Then, the import is completed (step 37).
0) Then, the moving amount of the reading line is calculated from the taken acceleration information and the elapsed time (step 380), and the calculated moving amount of the reading line and the taken A / D conversion output from the CCD line sensor 15 are calculated. An image is generated (step 390). [Fourth Embodiment] Next, a fourth embodiment of the present invention will be described with reference to FIGS.

The bar code reader 4 according to the fourth embodiment.
As shown in FIGS. 7 (a) and 7 (b), reference numeral 1 designates a roller 42 which is in contact with the reading surface and is rotated by an image scanning operation, as compared with the above-described embodiment, and a roller 42.
The configuration is different in that a roller rotation angle detection means 43 for detecting the rotation angle of No. 2 is installed, but the other configurations are almost the same.

Therefore, the operation of the bar code reader 41 of the fourth embodiment will be described below. First, according to the signal from the operation switch, etc., the reading mode (two-dimensional image
A bar code label) is selected (step 410). At this time, if the barcode reading mode is determined,
Based on the output of the CCD line sensor 15, the bar code decoding unit 44b decodes the bar code, reads the bar code (step 420), and ends the processing operation.
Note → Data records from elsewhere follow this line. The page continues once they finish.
(* ===== verification/Prelude.v ===== *)
(** * Ti trader: a verification library

    Ti trader is a trading application in TypeScript: an engine that prepares, confirms,
    submits and recovers orders under risk limits, a simulated exchange account, the
    triggers of an agent's plans, and the wire protocol between its processes.  This library
    models those parts as functions of Rocq translated from the sources, and proves what makes
    each of them correct.  Sources are named from the root of the repository.

    ** How the program's parts fit together

    An intent becomes a plan (order-plan.ts) on data a client reports (types.ts), within what
    the venue supports (capabilities.ts, venues/).  A plan is checked again on fresh data
    (order-preflight.ts), claims quota and is recorded in the execution journal
    (execution-journal.ts, in the state that risk.ts validates and stores), and is then
    submitted to a client, live or simulated (paper-client.ts).  What became of a submission
    whose answer was lost is settled by recovery (execution-recovery.ts) with the evidence of
    lookups.  An independent monitor assesses the account (account-risk.ts of trading-risk);
    the agent works under plans its operator activates (plans/store.ts), whose conditions are
    evaluated as triggers are (packages/triggers) and whose notifications are queued and leased
    (monitoring-state.ts); processes talk in framed CBOR messages (packages/protocol).

    ** Files

    Every file starts with the sources it models; a definition has the name of the function it
    translates, and a step of a function that is named here has a comment saying which.

    - The language: JsNumber, JsFloat, JsMath, JsText (numbers, their bits, rounding, text),
      JsObject, JsValue, Json (strings, objects, values of unknown shape, JSON.stringify),
      JsDate (ISO dates).
    - packages/trading-risk: AccountRisk (assessment of an account), RiskState (quota state and
      its validation), RiskLedger (class RiskLedger over an atomic store).
    - packages/triggers: Triggers.
    - packages/protocol: Cbor, Framing, Codec.
    - packages/trading-engine, journal: Execution (records and their validation),
      ExecutionJournal (its operations), JournalHistory and JournalSafety (histories of any
      number of runtimes that share one store), ExecutionRecovery and RecoverySafety.
    - packages/trading-engine, venues: Venues, Capabilities, SpotFilters (filters of Binance).
    - packages/trading-engine, simulated account: PaperAccount and PaperRoundTrip (the persisted
      account), PaperPath (the price since an order was last checked), PaperStore (the files) and
      PaperFiles (accounts through their JSON text), PaperSession, PaperLedger, PaperFutures,
      PaperClient (state, ledgers and operations of the client), PaperLife, PaperSteps,
      PaperSettle, PaperFate, PaperFaults (what happens to its orders, and its failures).
    - packages/trading-engine, orders: Positions, OrderPlan, OrderPreflight, PlanSafety.
    - packages/trading-engine, account: AccountFacts (exposures of a snapshot), AccountGuard (the
      account's entry in the shared store and the decisions on it), GuardSafety.
    - packages/trading-engine, facade: Effects (programs of calls, their runs and a logic of
      them), Engine (engine.ts and the waiting methods of the guard), EngineSafety (when each
      call of a submission is made), EngineRuns (single placements), EnginePool (placements that
      interleave).
    - packages/trading-engine, risk supervisor: Handlers (programs over an interface and their
      implementations), Supervisor (risk-supervisor.ts over the operations of the engine, which
      Engine implements), SupervisionSafety (when each operation of a pass is performed),
      SupervisionRuns (passes, and what of them the engine sends).
    - packages/trading-engine, files: Transitions (programs on a state that may stop), FileSystem
      (files, directories, crashes and the calls of node:fs), Persist (persist.ts), CrashSafety
      (durable writes), FileLocks (processes that share a lock).
    - packages/trading-agent: Outbox and OutboxSafety (notifications of monitoring-state.ts, their
      leases and deliveries), TradePlans (model.ts, intent.ts and store.ts of plans, in a
      transaction of private-store.ts), PlanGate (runtime.ts: evaluation, and the gate of a
      submission under a plan), PlanHistory (operations of the store in any order).

    ** How code is read

    A number is a binary64 value, the kernel's [float], with the comparisons and the rounding of
    the language; counters that the sources check to be safe integers are [Z] where nothing but
    their order is used.  A string is its bytes in WTF-8.  An object used as a map is an
    association list in the order of Object.keys ([obj]); an interface is a record, with [option]
    for an optional field; a value of type unknown is a [value].  A function that throws returns
    [result]; an error is a constructor, and its text is modelled only where code reads it.
    An asynchronous method is a program of calls ([Prog]): transactions of the store, fields of
    the object, callbacks, the client, the clock; [awaited] says at which of them other work of
    the process may run.
    State is passed explicitly: the ledger and the journal are programs on a draft of the stored
    state, the paper client is a state and error monad whose state survives a throw, as the
    fields of the object do.  An order the paper client holds is a mutable object reached from
    several lists; it is known by its identifier and every list is updated with it.  Concurrency
    appears as sequences of steps: transactions of several runtimes in any order for the journal,
    file steps that may stop anywhere for the account files, chunks in any division for frames,
    placements that run until they wait, and processes that make one call of the file system
    at a time.  A file system keeps for each entry and each text the values that a crash may
    leave; a flush leaves one.

    Of a stored scope of notifications the validators of triggers, facts and orders, and of the
    file of plans the bound on its bytes, are parameters too: nothing here reads those parts.

    What is not under src/ is a parameter: the typebox schema check, sha256, randomUUID,
    localeCompare, Date.parse outside the ISO format, the power operator and the case mappings
    where they are not of ASCII, the exchange and the clock.  Hypotheses about them are stated
    where they are used, and the witness of a theorem instantiates them.

    ** What is shown

    - Submission.  An intent begins at most once and executes at most once, whatever the
      interleaving of runtimes and failures; records follow the status machine; quota is claimed
      once, and returned once by a definite rejection; a stale runtime is fenced.  Recovery frees
      quota only for orders that cannot have filled, on what a lookup of that very run answered.
    - Risk.  An accepted assessment is within every limit, a loss latch is permanent, what is
      checked agrees with what is reserved, a reservation is settled once.
    - Plans.  A prepared order is sound on its data and can rest in the paper account; a
      preflight re-establishes this on fresh data, and what is submitted is near what was
      confirmed.
    - The account.  An observation of the account serves one claim; a claimed mutation bars the
      others; an admitted opening leaves the account within its limits, with the order's exposure,
      fee and margin in it; an admitted cancellation keeps the protection of every position.
    - The engine.  Whatever its calls reply, an order is sent only with a permission that names
      what was checked and confirmed, and at most once for a plan, however placements
      interleave; every end of a placement releases its claim, settles it or reports it; it asks
      at most four times; and no plan stays in flight.
    - The supervisor.  A pass sends only stops for what has too little protection and closes on
      a breach that no other execution of the symbol may race, cancels only entries, reports
      every cancellation, is not ended by a failing submission, and performs a bounded number
      of operations.  A repair that is reported twice is exhibited.
    - The agent's plans.  An opening under a plan needs the version its operator activated, of the
      current epoch, whose conditions hold on fresh facts; a reset of the Paper account disarms
      every plan until a later version is activated; a saved intent binds one order for good.
      A plan that cannot be archived while the clock reads too early is exhibited.
    - Notifications.  An event is leased to one delivery at a time, is not delivered again after
      an acknowledgement under its lease, and is never dropped before it is finished; a pass sends
      only what it has just claimed and reports it all.
    - Files.  Wherever a durable write is interrupted a crash leaves the old content or the new,
      whole, and its error says truthfully whether it was published.  A lock without a limit of
      age has one holder as long as no process ends between two calls of another's recovery;
      the run that breaks this and the lock that no process can take again are exhibited.
    - The simulated account.  Orders are never lost or reopened, at most one leg of a group is
      filled, a failed pass changes nothing, both files are written or neither is, accounts are
      read back from JSON as written but for the sign of zeros, and one account state that stops
      every operation is exhibited.
    - Triggers and protocol.  A one-shot trigger fires once, [stable_for] asks for uninterrupted
      truth; encoding and decoding are inverse, decoding fails closed and does not depend on how
      bytes are divided.
    - Venues.  Which orders are supported, and that the filters of Binance decide what they
      document, on exact decimals.

    ** Fuel

    Recursion is structural where the code's is.  The CBOR decoder and the schema of conditions
    recurse on the levels that their depth limit leaves, the decoder of frames on the rounds
    that the chunk's length allows, and both are proved to finish within them; the text of a
    number searches exponents and at most 17 digits, after which every binary64 value is
    determined; the pages of candles are at most the number the code allows; a run of recovery
    is bounded by its attempts and its records; a queue of notifications makes room at most as
    often as it is long.

    ** Not modelled

    The adapters of ccxt and the venue calls, which map the answers of a library; of engine.ts
    the methods that only pass a call on, and of account-risk.ts the promise that callers of
    reconcileMutation share; of the paper client the views that only value an account (balances,
    positions, snapshots, books and market lists); of the trading agent the polls that observe
    orders, triggers and plans, its decisions, its autonomous mode and its tools; the client of
    the protocol.  The language model providers, the coding agent and its terminal interface,
    telemetry and scripts carry no
    trading logic. *)

From Stdlib Require Import ZArith Lia Bool.
From stdpp Require Import base strings option list.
If the two-dimensional image reading mode is determined, a signal for starting the image reading operation is input to the roller rotation angle detecting means 43 (step 430),
From the start to the end of the reading operation, the loading of the roller rotation angle obtained by the roller rotation angle detection means 43 and the A / D conversion output of the CCD line sensor 15 into the image generation unit 44d is repeated (steps 440 and 450).

Then, the import is completed (step 46).
Then, the moving amount of the reading line is calculated from the taken-in roller rotation angle information (step 470), and the image is obtained from the calculated moving amount of the reading line and the taken A / D conversion output from the CCD line sensor 15. Generate (step 480). [Fifth Embodiment] Next, a fifth embodiment of the present invention will be described with reference to FIGS.

The bar code reader 5 according to the fifth embodiment.
As shown in FIGS. 9 (a) and 9 (b), 1 is a distance reference plate 52 serving as a reference for measuring the moving distance when scanning the reading target 2 as compared with the above-described embodiment, and The structure is different in that a distance measuring unit 53 that measures the distance from the distance reference plate 52 is installed, but the other structures are almost the same.

Therefore, the operation of the bar code reader 51 of the sixth embodiment will be described below. First, a reading mode (two-dimensional image / bar code label) is selected according to a signal from an operation switch or the like (step 510).
At this time, if the bar code reading mode is determined, the bar code decoding unit 54b decodes based on the output of the CCD line sensor 15, the bar code is read (step 520), and the processing operation ends.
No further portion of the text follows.